Data Access
There are many different ways to download or access OEPS data, find the one that works best for you. You may also be interested in our code resources page with notebooks and tutorials.
Direct Download
Data Dictionaries
Not sure where to start? These data dictionaries provide a comprehensive overview of what variables are available for each geography—State (S), County (C), Census Tract (T), and Zip Code Tabulation Area (Z).
Individual Datasets
OEPS datasets are merged into single CSVs, one per geography (State, County, Tract, ZCTA) per year (1980, 1990, etc.). Each CSV can be joined to an appropriate geometry file using the HEROP_ID field (see below).
State
Year | File |
---|---|
1980 | S_1980.csv |
1990 | S_1990.csv |
2000 | S_2000.csv |
2010 | S_2010.csv |
2018 (latest) | S_Latest.csv |
2020 | coming Spring 2025 |
2023 | coming Spring 2025 |
County
Year | File |
---|---|
1980 | C_1980.csv |
1990 | C_1990.csv |
2000 | C_2000.csv |
2010 | C_2010.csv |
2018 (latest) | C_Latest.csv |
2020 | coming Spring 2025 |
2023 | coming Spring 2025 |
Tract
Year | File |
---|---|
1980 | T_1980.csv |
1990 | T_1990.csv |
2000 | T_2000.csv |
2010 | T_2010.csv |
2018 (latest) | T_Latest.csv |
2020 | coming Spring 2025 |
2023 | coming Spring 2025 |
Zip Code Tabulation Area (ZCTA)
Year | File |
---|---|
2018 (latest) | T_Latest.csv |
2020 | coming Spring 2025 |
2023 | coming Spring 2025 |
Geometry Files
For spatial analysis we provide our geographic datasets generated from the US Census Bureau's Cartographic Boundary files (500k scale). We provide the following formats: Shapefile, GeoJSON, or PMTiles.
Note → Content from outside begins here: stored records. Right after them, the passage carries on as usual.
(* ===== verification/Metadata.v ===== *)
(** * File metadata: [metadata.rs] and the Linux conversions of [lib.rs]

    The [cfg(unix)] variants of the types, with the instance of [Platform] they make;
    [libc]'s [stat] and [statx] are the records of the fields the crate reads. *)
From S2P Require Import Prelude Order Error Platform Std.

(** ** [metadata.rs] *)

Record MetaDataExt := mk_metadata_ext {
  st_mode : Z; st_ino : Z; st_dev : Z; st_nlink : Z; st_blksize : Z; st_blocks : Z;
  st_uid : Z; st_gid : Z; st_rdev : Z;
}.

Definition get_metadata_ext (metadata : fs_Metadata) : MetaDataExt := {|
  st_mode := md_mode metadata;
  st_ino := md_ino metadata;
  st_dev := md_dev metadata;
  st_nlink := md_nlink metadata;
  st_blksize := md_blksize metadata;
  st_blocks := md_blocks metadata;
  st_uid := md_uid metadata;
  st_gid := md_gid metadata;
  st_rdev := md_rdev metadata;
|}.

(** [changed_time_from_metadata] on Unix *)
Definition changed_time_from_metadata (_metadata : fs_Metadata) : option SystemTime := None.

Definition created_time_from_metadata (metadata : fs_Metadata) : option SystemTime :=
  md_created metadata.

Definition from_fs_metadata (metadata : fs_Metadata) : MetaData := {|
  m_is_dir := is_dir (md_file_type metadata);
  m_is_file := is_file (md_file_type metadata);
  m_is_symlink := is_symlink (md_file_type metadata);
  m_size := md_len metadata;
  m_created := created_time_from_metadata metadata;
  m_changed := changed_time_from_metadata metadata;
  m_modified := md_modified metadata;
  m_accessed := md_accessed metadata;
  m_permissions := Some (mk_permissions (md_mode metadata));
|}.

(** [AncestorIdentity]: device and inode *)
Module AncestorIdentity.
Record t := mk { path : Path; dev : Z; ino : Z }.
End AncestorIdentity.

(** The body of [AncestorIdentity::from_path] once the metadata is there. *)
Definition identify (path : Path) (meta : fs_Metadata) : AncestorIdentity.t :=
  AncestorIdentity.mk path (md_dev meta) (md_ino meta).

(** The Unix body of [ancestor_identity_eq]. *)
Definition ancestor_identity_eq (target : MetaDataExt) (ancestor : AncestorIdentity.t) : bool :=
  (st_dev target =? AncestorIdentity.dev ancestor) &&
  (st_ino target =? AncestorIdentity.ino ancestor).

#[export] Instance unix_platform : Platform := {
  Platform.target := NotWindows;
  Platform.FileType := FileType;
  Platform.is_dir := is_dir;
  Platform.is_file := is_file;
  Platform.is_symlink := is_symlink;
  Platform.fs_Metadata := fs_Metadata;
  Platform.md_file_type := md_file_type;
  Platform.md_len := md_len;
  Platform.MetaDataExt := MetaDataExt;
  Platform.get_metadata_ext := get_metadata_ext;
  Platform.from_fs_metadata := from_fs_metadata;
  Platform.ancestor := AncestorIdentity.t;
  Platform.ancestor_path := AncestorIdentity.path;
  Platform.identify := identify;
  Platform.ancestor_identity_eq := ancestor_identity_eq;
  Platform.path_join := path_join;
  Platform.is_absolute := is_absolute;
  Platform.path_file_name := path_file_name;
  Platform.path_parent := path_parent;
  Platform.os_str_cmp := slice_cmp;
}.

(** ** Linux: [stat], [statx] and their conversions *)

Record stat := mk_stat {
  s_mode : Z; s_ino : Z; s_dev : Z; s_nlink : Z; s_blksize : Z; s_blocks : Z;
  s_uid : Z; s_gid : Z; s_rdev : Z; s_size : Z;
  s_ctime : Z; s_ctime_nsec : Z; s_mtime : Z; s_mtime_nsec : Z; s_atime : Z; s_atime_nsec : Z;
}.

Record statx_timestamp := mk_statx_timestamp { tv_sec : Z; tv_nsec : Z }.

Record statx := mk_statx {
  stx_mask : Z; stx_mode : Z; stx_ino : Z; stx_nlink : Z; stx_blksize : Z; stx_blocks : Z;
  stx_uid : Z; stx_gid : Z; stx_size : Z;
  stx_dev_major : Z; stx_dev_minor : Z; stx_rdev_major : Z; stx_rdev_minor : Z;
  stx_btime : statx_timestamp; stx_ctime : statx_timestamp;
  stx_mtime : statx_timestamp; stx_atime : statx_timestamp;
}.

Definition STATX_BTIME : Z := 0x800.

Definition time_to_systemtime (sec nsec : Z) : exec (option SystemTime) :=
  if sec <? 0 then Ret None
  else
    let! d := duration_new (as_u64 sec) (as_u32 nsec) in
    Ret (epoch_checked_add d).

Definition statx_time_to_systemtime (ts : statx_timestamp) : exec (option SystemTime) :=
  if tv_sec ts <? 0 then Ret None
  else
    let! d := duration_new (as_u64 (tv_sec ts)) (tv_nsec ts) in
    Ret (epoch_checked_add d).

Definition linux_makedev (major minor : Z) : Z :=
  Z.lor (Z.lor (Z.lor (Z.shiftl (Z.land major 0xfff) 8)
                      (Z.shiftl (Z.land major 0xfffff000) 32))
               (Z.land minor 0xff))
        (Z.shiftl (Z.land minor 0xffffff00) 12).

(** The macros of [sys/sysmacros.h] that take a [dev_t] apart. *)
Definition gnu_dev_major (dev : Z) : Z :=
  Z.lor (Z.land (Z.shiftr dev 8) 0xfff) (Z.land (Z.shiftr dev 32) 0xfffff000).
Definition gnu_dev_minor (dev : Z) : Z :=
  Z.lor (Z.land dev 0xff) (Z.land (Z.shiftr dev 12) 0xffffff00).

(** *** Masks as bit intervals *)

Lemma mask_0xfff : 0xfff = Z.ones 12. Proof. reflexivity. Qed.
Lemma mask_0xff : 0xff = Z.ones 8. Proof. reflexivity. Qed.
Lemma mask_0xfffff000 : 0xfffff000 = Z.shiftl (Z.ones 20) 12. Proof. reflexivity. Qed.
Lemma mask_0xffffff00 : 0xffffff00 = Z.shiftl (Z.ones 24) 8. Proof. reflexivity. Qed.

Lemma testbit_mask lo len n :
  0 <= len -> 0 <= n ->
  Z.testbit (Z.shiftl (Z.ones len) lo) n = (lo <=? n) && (n <? lo + len).
Proof.
  intros Hl Hn. rewrite Z.shiftl_spec, Z.testbit_ones by done.
  f_equal; [destruct (Z.leb_spec 0 (n - lo)), (Z.leb_spec lo n); lia|].
  destruct (Z.ltb_spec (n - lo) len), (Z.ltb_spec n (lo + len)); lia.
Qed.

Lemma testbit_masked_shift x lo len sh k :
  0 <= lo -> 0 <= len -> 0 <= sh -> 0 <= k ->
  Z.testbit (Z.shiftl (Z.land x (Z.shiftl (Z.ones len) lo)) sh) k =
    (lo <=? k - sh) && (k - sh <? lo + len) && Z.testbit x (k - sh).
Proof.
  intros. rewrite Z.shiftl_spec, Z.land_spec by lia. destruct (Z.leb_spec 0 (k - sh)).
  - rewrite testbit_mask by lia. apply andb_comm.
  - rewrite (Z.testbit_neg_r x) by lia. by rewrite andb_false_r.
Qed.

(** A bit of the encoded device number. *)
Lemma testbit_makedev major minor k :
  0 <= k ->
  Z.testbit (linux_makedev major minor) k =
    (((0 <=? k - 8) && (k - 8 <? 12) && Z.testbit major (k - 8)) ||
     ((12 <=? k - 32) && (k - 32 <? 32) && Z.testbit major (k - 32)) ||
     ((k <? 8) && Z.testbit minor k) ||
     ((8 <=? k - 12) && (k - 12 <? 32) && Z.testbit minor (k - 12)))%bool.
Proof.
  intros Hk. unfold linux_makedev.
  rewrite mask_0xfff, mask_0xff, mask_0xfffff000, mask_0xffffff00.
  rewrite !Z.lor_spec. f_equal; [f_equal; [f_equal|]|].
  - rewrite Z.shiftl_spec, Z.land_spec, Z.testbit_ones by lia. apply andb_comm.
  - apply testbit_masked_shift; lia.
  - rewrite Z.land_spec, Z.testbit_ones by lia.
    rewrite (proj2 (Z.leb_le 0 k)) by lia. apply andb_comm.
  - apply testbit_masked_shift; lia.
Qed.

(** Decide every comparison of the goal. *)
Ltac decide_bounds :=
  repeat match goal with
  | |- context [?a <=? ?b] =>
      first [rewrite (proj2 (Z.leb_le a b)) by lia | rewrite (proj2 (Z.leb_gt a b)) by lia]
  | |- context [?a <? ?b] =>
      first [rewrite (proj2 (Z.ltb_lt a b)) by lia | rewrite (proj2 (Z.ltb_ge a b)) by lia]
  end.

Lemma testbit_u32 x n : 0 <= x < 2 ^ 32 -> 32 <= n -> Z.testbit x n = false.
Proof.
  intros Hx Hn. destruct (decide (x = 0)) as [->|]; [apply Z.testbit_0_l|].
  apply Z.bits_above_log2; [lia|]. apply Z.log2_lt_pow2; [lia|].
  eapply Z.lt_le_trans; [apply Hx|]. apply Z.pow_le_mono_r; lia.
Qed.

Lemma gnu_dev_major_makedev major minor :
  0 <= major < 2 ^ 32 -> gnu_dev_major (linux_makedev major minor) = major.
Proof.
  intros Hmaj. apply Z.bits_inj'. intros n Hn. unfold gnu_dev_major.
  rewrite mask_0xfff, mask_0xfffff000.
  rewrite Z.lor_spec, !Z.land_spec, !Z.shiftr_spec, testbit_mask, Z.testbit_ones by lia.
  rewrite !testbit_makedev by lia.
  assert (n < 12 \/ 12 <= n < 32 \/ 32 <= n) as [?|[?|?]] by lia; decide_bounds; simpl;
    rewrite ?andb_true_r, ?andb_false_r, ?orb_false_r; simpl; try (f_equal; lia).
  by rewrite testbit_u32.
Qed.

Lemma gnu_dev_minor_makedev major minor :
  0 <= minor < 2 ^ 32 -> gnu_dev_minor (linux_makedev major minor) = minor.
Proof.
  intros Hmin. apply Z.bits_inj'. intros n Hn. unfold gnu_dev_minor.
  rewrite mask_0xff, mask_0xffffff00.
  rewrite Z.lor_spec, !Z.land_spec, !Z.shiftr_spec, testbit_mask, Z.testbit_ones by lia.
  rewrite !testbit_makedev by lia.
  assert (n < 8 \/ 8 <= n < 32 \/ 32 <= n) as [?|[?|?]] by lia; decide_bounds; simpl;
    rewrite ?andb_true_r, ?andb_false_r, ?orb_false_r; simpl; try (f_equal; lia).
  by rewrite testbit_u32.
Qed.

(** The device number built from the two 32-bit halves of [statx] decodes
    back to them with glibc's [major] and [minor]: no device is confused with
    another, so the identity used for loop detection is that of [stat]. *)
Theorem linux_makedev_roundtrip major minor :
  0 <= major < 2 ^ 32 -> 0 <= minor < 2 ^ 32 ->
  gnu_dev_major (linux_makedev major minor) = major /\
  gnu_dev_minor (linux_makedev major minor) = minor.
Proof. split; [by apply gnu_dev_major_makedev|by apply gnu_dev_minor_makedev]. Qed.

Lemma linux_makedev_roundtrip_witness :
  gnu_dev_major (linux_makedev 0x12345678 0x9abcdef0) = 0x12345678 /\
  gnu_dev_minor (linux_makedev 0x12345678 0x9abcdef0) = 0x9abcdef0.
Proof. apply linux_makedev_roundtrip; by split. Defined.

(** C34: the conversion of a kernel time stamp never panics, gives [None] exactly
    for instants before the epoch, and keeps the seconds and nanoseconds. *)
Theorem statx_time_to_systemtime_spec ts :
  - 2 ^ 63 <= tv_sec ts < 2 ^ 63 -> 0 <= tv_nsec ts < NANOS_PER_SEC ->
  statx_time_to_systemtime ts =
    Ret (if tv_sec ts <? 0 then None else Some (mk_duration (tv_sec ts) (tv_nsec ts))).
Proof.
  intros Hs Hn. unfold statx_time_to_systemtime. destruct (Z.ltb_spec (tv_sec ts) 0); [done|].
  unfold duration_new, as_u64. rewrite (proj2 (Z.ltb_lt _ _)) by lia. simpl.
  unfold epoch_checked_add; simpl. rewrite Z.mod_small by lia.
  by rewrite (proj2 (Z.leb_le _ _)) by lia.
Qed.

Lemma statx_time_to_systemtime_spec_witness :
  statx_time_to_systemtime (mk_statx_timestamp 1700000000 5) =
    Ret (Some (mk_duration 1700000000 5)).
Proof.
  exact (statx_time_to_systemtime_spec (mk_statx_timestamp 1700000000 5)
    ltac:(by vm_compute) ltac:(by vm_compute)).
Defined.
Use 2010 geometry files when joining to any OEPS data from 1980, 1990, 2000, or 2010. Use the 2018 geometry files for any later datasets.
Frictionless Data Package
We provide a single data package with all CSV and Shapefile assets which is structured to match the Data Package specification published by Frictionless Data.
Programmatic Access
oepsData — R Package
We maintain a small R package called oepsData. This package is the best way for researchers who use R to load and analyze OEPS data directly, without the need to download CSVs or Shapefiles and worry about joins.
- Documentation: Learn how to install and use the package.
- Usage examples: Within the package docs we have a few examples of what it looks like to load and use OEPS data.
- GitHub: Use the GitHub repo to report issues you have with the package, or suggest new features or datasets.
Current release: v0.1
Google BigQuery
We have loaded the OEPS data warehouse into Google BigQuery, a data storage platgorm that provides the ability for researchers to run SQL queries (including spatial queries) to retrieve or perform analysis on specific data subsets. Google publishes many different clients through which you can access a BigQuery database, and for R users there is bigrquery. Here's how to get started:
- Introduction to OEPS in Google BigQuery: The oepsData documentation includes a detailed overview that is relevant no matter what client you use.
- Setting up BigQuery in R: The oepsData documentation also has a walkthrough guide illustrating how R users can connect directly to our data in BigQuery.
- Database Table Reference: Full reference document, provides the project id and the names of all tables and columns.